Figure 7(a) The path of the vessel and camera in Section A-II, Site A. The polyline is coloured based on the sediment features seen during visual evaluation of the video. Yellow markers are the locations of physical bed material samplings (map created with © Google Earth Pro). (b) The visual evaluation of the dominant sediment features in the video (a) compared to sediment fraction percentage recognised by the DL algorithm (b). DL result after applying moving averaging. The visual evaluation included four classes: gravel is shown as G, sandy gravel is shown as sG, gravelly sand is shown as gS, and sand is shown as S). The fractions of the physical samples are shown as verticals.

At site B (Fig. 8a) the river morphology is more complex compared to Site A as a groyne field is located along the left bank (see Fig. 2b). As such, the low-flow regions between the groynes yield the deposition of fine sediments, and much coarser bed composition in the narrowed main stream. As can be seen, the DL algorithm managed to successfully distinguish these zones: the extension of fine sediments in the deposition zone at the left bank were adequately estimated and showed a good match with the visual evaluation for the whole cross section (see Fig. 8b).

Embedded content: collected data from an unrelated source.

(* ===== verification/PrintfSinks.v ===== *)
(** The streams that [_output] prints on keep the promise of [SinkSpec]: the
    streams of [Stdio.v] on disk files, and those of [sprintf] and [snprintf]. *)

From S2P Require Import Prelude CStr Conv ConvFacts Stdio StdioSpec StdioRead StdioWrite Printf PrintfSpec PrintfFacts.
#[local] Open Scope Z_scope.

(** ** Streams on files *)

#[export] Instance stdio_sink {H : Type} `{Handle H} : Sink (stream H) := {
  sk_putc := putc;
  sk_fwrite d := fwrite_unlocked d 1 (alen d)
}.

Section OnFile.
Context {H : Type} `{HD : DiskFile H}.
Implicit Types s : stream H.

(** A stream in order, at a position where it can write. *)
Record writable s : Prop := {
  wr_inv : sinv s;
  wr_hist : hist s;
  wr_pos : 0 <= a_cur (view s);
  wr_mode : iolbf s = false \/ iorw s = false
}.

(** The bytes [d] are in the file, or in the buffer on their way to it. *)
Definition appended s (d : list Z) s' : Prop :=
  sinv s' /\ hist s' /\ keeps s s' /\ ioerr s' = ioerr s /\
  view s' = if bool_decide (d = []) then view s
            else mk_a (overwrite (a_data (view s)) (a_cur (view s)) d) (a_cur (view s) + alen d) [].

Lemma a_cur_mk l p : a_cur (mk_a l p []) = p.
Proof. unfold a_cur, a_tell. cbn [a_pos a_back]. rewrite alen_nil. destruct (_ =? _); lia. Qed.

Lemma appended_ok s d s' : writable s -> appended s d s' -> writable s'.
Proof.
  intros [Hs Hh Hp Hm] (Hs' & Hh' & [K1 K2 K3] & _ & Hv). split; [done|done| |].
  - rewrite Hv. case_bool_decide; [done|]. rewrite a_cur_mk. pose proof (alen_nonneg d). lia.
  - destruct Hm as [Hm|Hm]; [left; auto|right; congruence].
Qed.

Lemma appended_app s d s' d' s2 : writable s -> appended s d s' -> appended s' d' s2 -> appended s (d ++ d') s2.
Proof.
  intros [Hs Hh Hp Hm] (Hs' & Hh' & Hk & He & Hv) (Hs2 & Hh2 & Hk2 & He2 & Hv2).
  split_and!; [done|done|by eapply keeps_trans|congruence|].
  rewrite Hv2, Hv. destruct (decide (d = [])) as [->|Hd]; [by rewrite (bool_decide_true ([] = []))|].
  rewrite (bool_decide_false (d = [])) by done. rewrite (bool_decide_false (d ++ d' = [])) by (by destruct d).
  case_bool_decide as Hd'; [subst d'; by rewrite app_nil_r|].
  rewrite a_cur_mk. cbn [a_data]. rewrite overwrite_app, alen_app by done. f_equal. lia.
Qed.

Lemma a_write_appended s d r x r' s' : 0 <= a_cur (view s) -> d <> [] -> sinv s' -> hist s' -> keeps s s' -> ioerr s' = ioerr s ->
  a_write (view s) d r x r' (view s') -> r' = r /\ appended s d s'.
Proof.
  intros Hp Hd Hs Hh Hk He Hw. unfold a_write in Hw. rewrite (proj2 (Z.leb_le 0 _)) in Hw by done. destruct Hw as [-> Hv].
  split; [done|]. split_and!; try done. by rewrite bool_decide_false.
Qed.
End OnFile.

#[export] Program Instance stdio_sink_spec {H : Type} `{HD : DiskFile H} : SinkSpec (stream H) := {
  sk_ok s _ := writable s;
  sk_wrote := appended;
  sk_failed s := sinv s /\ hist s /\ ioerr s = true
}.
Next Obligation. done. Qed.
Next Obligation. intros H ? HD s d s' n. cbn beta. intros Hs _ Hd. by eapply appended_ok. Qed.
Next Obligation. intros H ? HD s [Hs Hh _ _]. by split_and!. Qed.
Next Obligation. intros H ? HD s d s' d' s2. apply appended_app. Qed.
Next Obligation.
  intros H ? HD s c [Hs Hh Hp Hm] Hc. apply wp_putc; [done|done| |].
  - intros r s' Hs' Hh' Hk He [_ Hw]. left. rewrite uchar_small in Hw by done. by eapply a_write_appended.
  - intros s' Hs' Hh' _ He. by right.
Qed.
Next Obligation.
  intros H ? HD s d [Hs Hh Hp Hm] Hb Hd Hmax. pose proof (alen_pos d Hd) as Hl. unfold INT_MAX in Hmax.
  apply wp_fwrite; try done; try lia.
  - intros r s' Hs' Hh' Hk He [_ Hw]. left. replace ((0 <? 1 * alen d) && (1 * alen d <? 2 ^ 32)) with true in Hw by lia.
    by eapply a_write_appended.
  - intros r s' Hr Hs' Hh' _ He. right. split; [|done]. specialize (Hr Hl). lia.
Qed.

(** ** Strings *)

(** [d] put into [m] at [p]. *)
Definition splice (m : list Z) (p : Z) (d : list Z) : list Z :=
  take (Z.to_nat p) m ++ d ++ drop (Z.to_nat (p + alen d)) m.

Lemma alen_drop (n : Z) (l : list Z) : 0 <= n <= alen l -> alen (drop (Z.to_nat n) l) = alen l - n.
Proof. intros Hn. unfold alen in *. rewrite length_drop. lia. Qed.

Lemma alen_take_le (n : Z) (l : list Z) : 0 <= n <= alen l -> alen (take (Z.to_nat n) l) = n.
Proof. intros Hn. unfold alen in *. rewrite length_take. lia. Qed.

Lemma alen_splice m p d : 0 <= p -> p + alen d <= alen m -> alen (splice m p d) = alen m.
Proof.
  intros Hp Hd. pose proof (alen_nonneg d). unfold splice. rewrite !alen_app, alen_take_le, alen_drop by lia. lia.
Qed.

Lemma splice_nil m p : splice m p [] = m.
Proof. unfold splice. rewrite alen_nil, Z.add_0_r. cbn [app]. apply take_drop. Qed.

Lemma splice_app m p d d' : 0 <= p -> p + alen d + alen d' <= alen m ->
  splice (splice m p d) (p + alen d) d' = splice m p (d ++ d').
Proof.
  intros Hp Hl. pose proof (alen_nonneg d). pose proof (alen_nonneg d'). unfold splice.
  set (a := take (Z.to_nat p) m). assert (alen a = p) as Ha by (apply alen_take_le; lia).
  set (b := drop (Z.to_nat (p + alen d)) m).
  assert (take (Z.to_nat (p + alen d)) (a ++ d ++ b) = a ++ d) as ->.
  { rewrite app_assoc. replace (Z.to_nat (p + alen d)) with (length (a ++ d)) by (rewrite length_app; unfold alen in *; lia).
    apply take_app_length. }
  assert (drop (Z.to_nat (p + alen d + alen d')) (a ++ d ++ b) = drop (Z.to_nat (alen d')) b) as ->.
  { rewrite app_assoc. replace (Z.to_nat (p + alen d + alen d')) with (length (a ++ d) + Z.to_nat (alen d'))%nat
      by (rewrite length_app; unfold alen in *; lia). apply drop_app_add. }
  rewrite <-!app_assoc. do 3 f_equal. subst b. rewrite drop_drop, alen_app. f_equal. lia.
Qed.

Lemma take_app_Z (n : Z) (d d' : list Z) : 0 <= n ->
  take (Z.to_nat n) (d ++ d') = take (Z.to_nat (Z.min (alen d) n)) d ++ take (Z.to_nat (n - Z.min (alen d) n)) d'.
Proof.
  intros Hn. rewrite take_app. unfold alen. f_equal; [|f_equal; lia].
  destruct (Z.leb_spec n (Z.of_nat (length d))); [f_equal; lia|]. rewrite !take_ge by lia. done.
Qed.

(** Room: what is stored stays in the memory. *)
Definition trick_ok (t : trick) (n : Z) : Prop :=
  0 <= n /\ 0 <= t_ptr t /\ 0 <= t_wcount t /\ t_ptr t + Z.min n (t_wcount t) <= alen (t_mem t).

(** As much of [d] as the count allows is stored. *)
Definition stored (t : trick) (d : list Z) : trick :=
  let w := Z.min (alen d) (t_wcount t) in
  mk_trick (splice (t_mem t) (t_ptr t) (take (Z.to_nat w) d)) (t_ptr t + w) (t_wcount t - w).

Lemma stored_nil t : 0 <= t_wcount t -> stored t [] = t.
Proof. intros Hw. unfold stored. rewrite alen_nil, Z.min_l, splice_nil, Z.add_0_r, Z.sub_0_r by lia. by destruct t. Qed.

Lemma stored_none t d : t_wcount t = 0 -> stored t d = t.
Proof.
  intros Hw. pose proof (alen_nonneg d). unfold stored. rewrite Hw, Z.min_r by lia. change (take (Z.to_nat 0) d) with (@nil Z).
  rewrite splice_nil, Z.add_0_r. destruct t. cbn in *. by subst.
Qed.

Lemma trick_stored_ok t d n : trick_ok t (alen d + n) -> 0 <= n -> trick_ok (stored t d) n.
Proof.
  intros (H1 & H2 & H3 & H4) Hn. pose proof (alen_nonneg d). unfold trick_ok, stored. cbn.
  assert (alen (take (Z.to_nat (Z.min (alen d) (t_wcount t))) d) = Z.min (alen d) (t_wcount t)) as Hl by (apply alen_take_le; lia).
  rewrite alen_splice by (rewrite ?Hl; lia). lia.
Qed.

Lemma stored_app t d d' : trick_ok t (alen d + alen d') -> stored (stored t d) d' = stored t (d ++ d').
Proof.
  intros (H1 & H2 & H3 & H4). pose proof (alen_nonneg d). pose proof (alen_nonneg d'). unfold stored. cbn [t_mem t_ptr t_wcount].
  set (w := Z.min (alen d) (t_wcount t)). set (w' := Z.min (alen d') (t_wcount t - w)). rewrite alen_app.
  replace (Z.min (alen d + alen d') (t_wcount t)) with (w + w') by lia.
  assert (alen (take (Z.to_nat w) d) = w) as Hw by (apply alen_take_le; lia).
  assert (alen (take (Z.to_nat w') d') = w') as Hw' by (apply alen_take_le; lia).
  rewrite take_app_Z by lia. replace (Z.min (alen d) (w + w')) with w by lia. replace (w + w' - w) with w' by lia.
  pose proof (splice_app (t_mem t) (t_ptr t) (take (Z.to_nat w) d) (take (Z.to_nat w') d') H2) as Hs.
  rewrite Hw, Hw' in Hs. rewrite Hs by lia. f_equal; lia.
Qed.

Lemma trick_store_run t d : t_ptr t + alen d <= alen (t_mem t) ->
  trick_store d t = Done tt (mk_trick (splice (t_mem t) (t_ptr t) d) (t_ptr t + alen d) (t_wcount t)).
Proof. intros Hd. unfold trick_store, trick_put, mbind, M_bind, mget. by rewrite (proj2 (Z.leb_le _ _)). Qed.

Lemma trick_putc_run t c : trick_ok t 1 -> byte c -> trick_putc c t = Done c (stored t [c]).
Proof.
  intros (_ & H2 & H3 & H4) Hc. unfold trick_putc, mbind, M_bind, mget, mput. cbn [t_mem t_ptr t_wcount].
  rewrite uchar_small by done. destruct (Z.leb_spec 1 (t_wcount t)) as [Hw|Hw].
  - rewrite Z.geb_leb, (proj2 (Z.leb_le 0 _)) by lia. rewrite trick_store_run by (cbn; change (alen [c]) with 1; lia).
    unfold stored. change (alen [c]) with 1. rewrite Z.min_l by lia. done.
  - rewrite Z.geb_leb, (proj2 (Z.leb_gt 0 _)) by lia. unfold trick_flush, mbind, M_bind, mmod. rewrite uchar_small by done.
    rewrite stored_none by lia. destruct t as [m p w]. cbn in *. by replace w with 0 by lia.
Qed.

Lemma trick_write_run fuel src t : (length src <= fuel)%nat -> Forall byte src -> trick_ok t (alen src) ->
  trick_write fuel src t = Done tt (stored t src).
Proof.
  revert src t. induction fuel as [|fuel IH]; intros src t Hf Hb Hok.
  { destruct src; [|cbn in Hf; lia]. destruct Hok as (_ & _ & ? & _). by rewrite stored_nil. }
  destruct src as [|c rest]; [destruct Hok as (_ & _ & ? & _); by rewrite stored_nil|].
  pose proof Hok as (_ & H2 & H3 & H4). cbn [trick_write]. unfold mbind at 1, M_bind at 1, mget at 1.
  destruct (Z.eqb_spec (t_wcount t) 0) as [Hw|Hw].
  - unfold mbind, M_bind, trick_flush, mbind, M_bind, mmod. apply Forall_cons in Hb as [Hc Hb]. cbn [length] in Hf.
    replace (mk_trick (t_mem t) (t_ptr t) 0) with t by (destruct t; cbn in *; by subst). unfold mret, M_ret. cbv iota beta.
    rewrite IH; [by rewrite !stored_none|lia|done|]. pose proof (alen_nonneg rest). rewrite alen_cons in H4. unfold trick_ok. lia.
  - pose proof (alen_cons c rest) as Hl. pose proof (alen_nonneg rest). set (src := c :: rest) in *.
    set (n := Z.min (alen src) (t_wcount t)). assert (alen (take (Z.to_nat n) src) = n) as Hn by (apply alen_take_le; lia).
    unfold mbind, M_bind at 1. rewrite trick_store_run by (rewrite Hn; lia). unfold M_bind, mmod. cbn [t_mem t_ptr t_wcount]. rewrite Hn.
    change (mk_trick _ _ _) with (stored t src). assert (alen (drop (Z.to_nat n) src) = alen src - n) as Hd by (apply alen_drop; lia).
    assert (trick_ok (stored t src) 0) as Hok' by (apply trick_stored_ok; [by rewrite Z.add_0_r|done]).
    rewrite IH; [| |by apply Forall_drop|].
    + f_equal. destruct (Z.leb_spec (alen src) (t_wcount t)).
      * rewrite drop_ge by (unfold n, alen in *; lia). apply stored_nil. apply Hok'.
      * apply stored_none. unfold stored. cbn. lia.
    + unfold alen in *. cbn [length] in *. lia.
    + destruct Hok' as (_ & K2 & K3 & K4). unfold trick_ok. split_and!; [lia|done|done|]. unfold stored in *. cbn in *. lia.
Qed.

#[export] Program Instance trick_sink_spec : SinkSpec trick := {
  sk_ok := trick_ok;
  sk_wrote t d t' := t' = stored t d;
  sk_failed _ := False
}.
Next Obligation. intros t n m (? & ? & ? & ?) Hm. unfold trick_ok. lia. Qed.
Next Obligation. intros t d t' n Hok Hn ->. by apply trick_stored_ok. Qed.
Next Obligation. intros t (_ & _ & Hw & _). by rewrite stored_nil. Qed.
Next Obligation. intros t d t' d' t2 Hok -> ->. by apply stored_app. Qed.
Next Obligation.
  intros t c Hok Hc. unfold wp. change (sk_putc c t) with (trick_putc c t). rewrite trick_putc_run by done. by left.
Qed.
Next Obligation.
  intros t d Hok Hb Hd Hl. unfold wp. change (sk_fwrite d t) with (trick_fwrite d t). unfold trick_fwrite, mbind, M_bind.
  rewrite trick_write_run by done. by left.
Qed.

Figure 8(a) The path of the vessel and camera in Section B-II, Site B. The polyline is coloured based on the sediment seen during visual evaluation of the video. Yellow markers are the locations of physical bed material samplings (map created with © Google Earth Pro). (b) Sediment fraction percentages in Section B-II, recognised by the AI. The visual evaluation included two classes: gravel is shown as G, and sand is shown as S). The fractions of the physical samples are shown as verticals.

Results of the other measurements can be found in the Appendix Figs. C2, D2, and E2. These figrues show that the trend of riverbed composition from the visual evaluation is well captured by the DL algorithm in the other cross sections of the study as well.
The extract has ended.